┌────────
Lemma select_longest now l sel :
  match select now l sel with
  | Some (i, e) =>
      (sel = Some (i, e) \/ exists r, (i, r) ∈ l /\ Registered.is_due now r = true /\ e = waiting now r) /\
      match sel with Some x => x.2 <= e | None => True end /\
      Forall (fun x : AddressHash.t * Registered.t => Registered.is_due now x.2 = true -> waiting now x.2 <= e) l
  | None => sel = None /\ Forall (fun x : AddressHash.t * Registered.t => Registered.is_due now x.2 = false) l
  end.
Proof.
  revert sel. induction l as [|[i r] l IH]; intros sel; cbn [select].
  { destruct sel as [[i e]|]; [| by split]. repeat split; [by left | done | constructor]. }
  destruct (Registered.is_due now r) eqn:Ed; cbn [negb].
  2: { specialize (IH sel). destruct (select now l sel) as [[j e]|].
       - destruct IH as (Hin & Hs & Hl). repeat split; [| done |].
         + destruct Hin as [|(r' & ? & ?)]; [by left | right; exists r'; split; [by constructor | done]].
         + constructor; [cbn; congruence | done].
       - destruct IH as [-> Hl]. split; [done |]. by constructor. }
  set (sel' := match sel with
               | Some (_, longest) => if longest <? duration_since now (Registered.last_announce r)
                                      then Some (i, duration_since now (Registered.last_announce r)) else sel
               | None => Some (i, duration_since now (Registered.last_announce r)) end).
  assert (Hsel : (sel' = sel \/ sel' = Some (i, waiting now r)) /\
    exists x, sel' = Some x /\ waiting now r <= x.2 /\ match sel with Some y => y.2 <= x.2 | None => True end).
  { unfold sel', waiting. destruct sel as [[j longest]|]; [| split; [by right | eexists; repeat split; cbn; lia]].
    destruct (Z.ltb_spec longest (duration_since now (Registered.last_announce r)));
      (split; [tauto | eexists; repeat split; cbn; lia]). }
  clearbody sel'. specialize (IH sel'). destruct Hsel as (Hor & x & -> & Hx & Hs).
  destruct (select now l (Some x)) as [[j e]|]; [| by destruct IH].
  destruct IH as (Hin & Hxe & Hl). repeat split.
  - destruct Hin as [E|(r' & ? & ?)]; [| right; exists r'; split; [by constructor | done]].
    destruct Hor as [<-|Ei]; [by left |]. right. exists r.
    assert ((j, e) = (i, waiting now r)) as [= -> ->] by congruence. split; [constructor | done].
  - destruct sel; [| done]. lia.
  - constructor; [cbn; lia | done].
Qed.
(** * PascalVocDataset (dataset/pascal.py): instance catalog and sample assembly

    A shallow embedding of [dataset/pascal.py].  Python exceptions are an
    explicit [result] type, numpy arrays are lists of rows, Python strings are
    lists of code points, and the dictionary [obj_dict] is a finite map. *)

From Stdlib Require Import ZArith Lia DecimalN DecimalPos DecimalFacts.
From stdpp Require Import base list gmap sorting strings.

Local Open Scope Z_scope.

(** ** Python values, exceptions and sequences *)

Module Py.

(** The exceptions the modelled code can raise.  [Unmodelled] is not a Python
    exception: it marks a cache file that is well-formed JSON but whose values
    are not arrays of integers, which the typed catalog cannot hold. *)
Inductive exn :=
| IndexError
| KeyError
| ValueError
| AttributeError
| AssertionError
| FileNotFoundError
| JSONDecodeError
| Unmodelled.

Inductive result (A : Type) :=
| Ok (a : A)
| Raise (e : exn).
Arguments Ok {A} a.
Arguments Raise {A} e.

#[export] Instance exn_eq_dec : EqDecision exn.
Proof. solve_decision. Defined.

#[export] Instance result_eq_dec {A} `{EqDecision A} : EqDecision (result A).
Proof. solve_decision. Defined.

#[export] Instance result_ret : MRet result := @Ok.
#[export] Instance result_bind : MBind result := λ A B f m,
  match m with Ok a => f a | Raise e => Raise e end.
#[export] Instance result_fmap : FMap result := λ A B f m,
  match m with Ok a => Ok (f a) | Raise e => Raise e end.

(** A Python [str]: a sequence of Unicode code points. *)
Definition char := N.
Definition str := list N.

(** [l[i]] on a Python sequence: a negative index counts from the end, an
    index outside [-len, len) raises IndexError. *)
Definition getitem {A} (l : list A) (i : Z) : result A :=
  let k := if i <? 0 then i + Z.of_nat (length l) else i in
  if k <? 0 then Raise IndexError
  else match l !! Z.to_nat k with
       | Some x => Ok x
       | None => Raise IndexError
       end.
└────────
┌────────
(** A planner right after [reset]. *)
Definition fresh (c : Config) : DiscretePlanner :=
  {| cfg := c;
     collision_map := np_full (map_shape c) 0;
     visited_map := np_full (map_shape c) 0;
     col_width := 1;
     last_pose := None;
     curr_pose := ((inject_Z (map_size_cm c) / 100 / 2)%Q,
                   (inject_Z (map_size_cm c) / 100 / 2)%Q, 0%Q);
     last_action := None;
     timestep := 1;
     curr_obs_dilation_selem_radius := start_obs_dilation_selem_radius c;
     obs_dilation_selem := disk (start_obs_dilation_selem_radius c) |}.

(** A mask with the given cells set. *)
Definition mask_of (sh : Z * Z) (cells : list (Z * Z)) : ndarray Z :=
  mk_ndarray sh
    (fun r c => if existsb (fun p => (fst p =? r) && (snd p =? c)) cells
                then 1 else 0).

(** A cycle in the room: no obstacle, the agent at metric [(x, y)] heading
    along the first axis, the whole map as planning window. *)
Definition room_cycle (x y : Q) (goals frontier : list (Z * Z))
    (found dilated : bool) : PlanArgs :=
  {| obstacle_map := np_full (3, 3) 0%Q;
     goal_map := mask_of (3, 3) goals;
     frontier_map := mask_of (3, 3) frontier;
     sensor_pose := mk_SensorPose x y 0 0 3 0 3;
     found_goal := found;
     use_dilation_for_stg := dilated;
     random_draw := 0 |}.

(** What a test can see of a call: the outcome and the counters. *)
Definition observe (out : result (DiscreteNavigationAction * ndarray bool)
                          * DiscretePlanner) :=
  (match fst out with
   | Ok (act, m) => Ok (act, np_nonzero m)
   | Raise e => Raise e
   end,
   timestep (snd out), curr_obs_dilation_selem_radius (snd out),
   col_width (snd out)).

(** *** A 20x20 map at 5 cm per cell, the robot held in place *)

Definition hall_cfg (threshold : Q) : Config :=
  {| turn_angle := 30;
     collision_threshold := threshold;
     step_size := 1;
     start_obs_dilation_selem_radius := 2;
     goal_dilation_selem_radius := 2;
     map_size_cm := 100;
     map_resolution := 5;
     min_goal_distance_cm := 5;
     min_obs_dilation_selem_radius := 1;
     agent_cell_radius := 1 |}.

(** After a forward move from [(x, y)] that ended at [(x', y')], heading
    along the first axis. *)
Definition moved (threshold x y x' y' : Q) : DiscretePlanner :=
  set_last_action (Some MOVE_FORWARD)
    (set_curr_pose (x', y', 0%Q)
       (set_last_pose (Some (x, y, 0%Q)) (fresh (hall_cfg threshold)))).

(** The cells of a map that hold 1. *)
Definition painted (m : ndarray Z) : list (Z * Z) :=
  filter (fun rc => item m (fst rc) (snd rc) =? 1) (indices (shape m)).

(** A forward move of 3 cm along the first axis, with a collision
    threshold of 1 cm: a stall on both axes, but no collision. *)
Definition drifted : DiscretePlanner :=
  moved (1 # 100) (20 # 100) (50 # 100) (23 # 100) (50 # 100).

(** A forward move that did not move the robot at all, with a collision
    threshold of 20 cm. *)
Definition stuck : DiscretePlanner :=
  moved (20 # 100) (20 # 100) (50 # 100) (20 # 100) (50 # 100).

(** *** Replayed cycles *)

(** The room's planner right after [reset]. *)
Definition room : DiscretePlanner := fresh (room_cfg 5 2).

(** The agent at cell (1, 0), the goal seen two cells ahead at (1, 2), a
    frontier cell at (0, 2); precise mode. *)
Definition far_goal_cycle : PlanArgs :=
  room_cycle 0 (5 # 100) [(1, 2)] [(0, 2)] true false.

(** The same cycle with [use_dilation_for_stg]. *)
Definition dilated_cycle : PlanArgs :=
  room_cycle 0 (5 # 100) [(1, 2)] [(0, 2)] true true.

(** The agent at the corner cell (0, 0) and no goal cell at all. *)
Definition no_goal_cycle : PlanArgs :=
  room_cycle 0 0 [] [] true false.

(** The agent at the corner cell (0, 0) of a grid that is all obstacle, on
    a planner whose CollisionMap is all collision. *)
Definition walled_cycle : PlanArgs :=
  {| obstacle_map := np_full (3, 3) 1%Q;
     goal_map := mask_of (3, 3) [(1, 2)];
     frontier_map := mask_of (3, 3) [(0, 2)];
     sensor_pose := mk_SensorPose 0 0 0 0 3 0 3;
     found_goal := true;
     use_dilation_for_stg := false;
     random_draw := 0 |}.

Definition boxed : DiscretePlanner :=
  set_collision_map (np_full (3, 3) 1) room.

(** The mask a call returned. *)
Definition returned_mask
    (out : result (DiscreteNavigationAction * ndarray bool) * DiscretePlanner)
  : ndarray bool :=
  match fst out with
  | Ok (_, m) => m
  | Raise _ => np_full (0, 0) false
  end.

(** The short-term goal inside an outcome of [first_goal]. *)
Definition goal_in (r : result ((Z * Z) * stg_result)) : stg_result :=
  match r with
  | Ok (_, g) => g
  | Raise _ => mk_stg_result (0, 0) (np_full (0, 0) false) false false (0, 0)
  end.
└────────
REQUIRED ACTION » Go through the listing above and write out exactly the lines starting with the one holding "(Registered.last_announce r)) end)." and running through the one holding "destruct (Z.ltb_spec longest", ends included, and no others.

YOUR SOLUTION »
               | None => Some (i, duration_since now (Registered.last_announce r)) end).
  assert (Hsel : (sel' = sel \/ sel' = Some (i, waiting now r)) /\
    exists x, sel' = Some x /\ waiting now r <= x.2 /\ match sel with Some y => y.2 <= x.2 | None => True end).
  { unfold sel', waiting. destruct sel as [[j longest]|]; [| split; [by right | eexists; repeat split; cbn; lia]].
    destruct (Z.ltb_spec longest (duration_since now (Registered.last_announce r)));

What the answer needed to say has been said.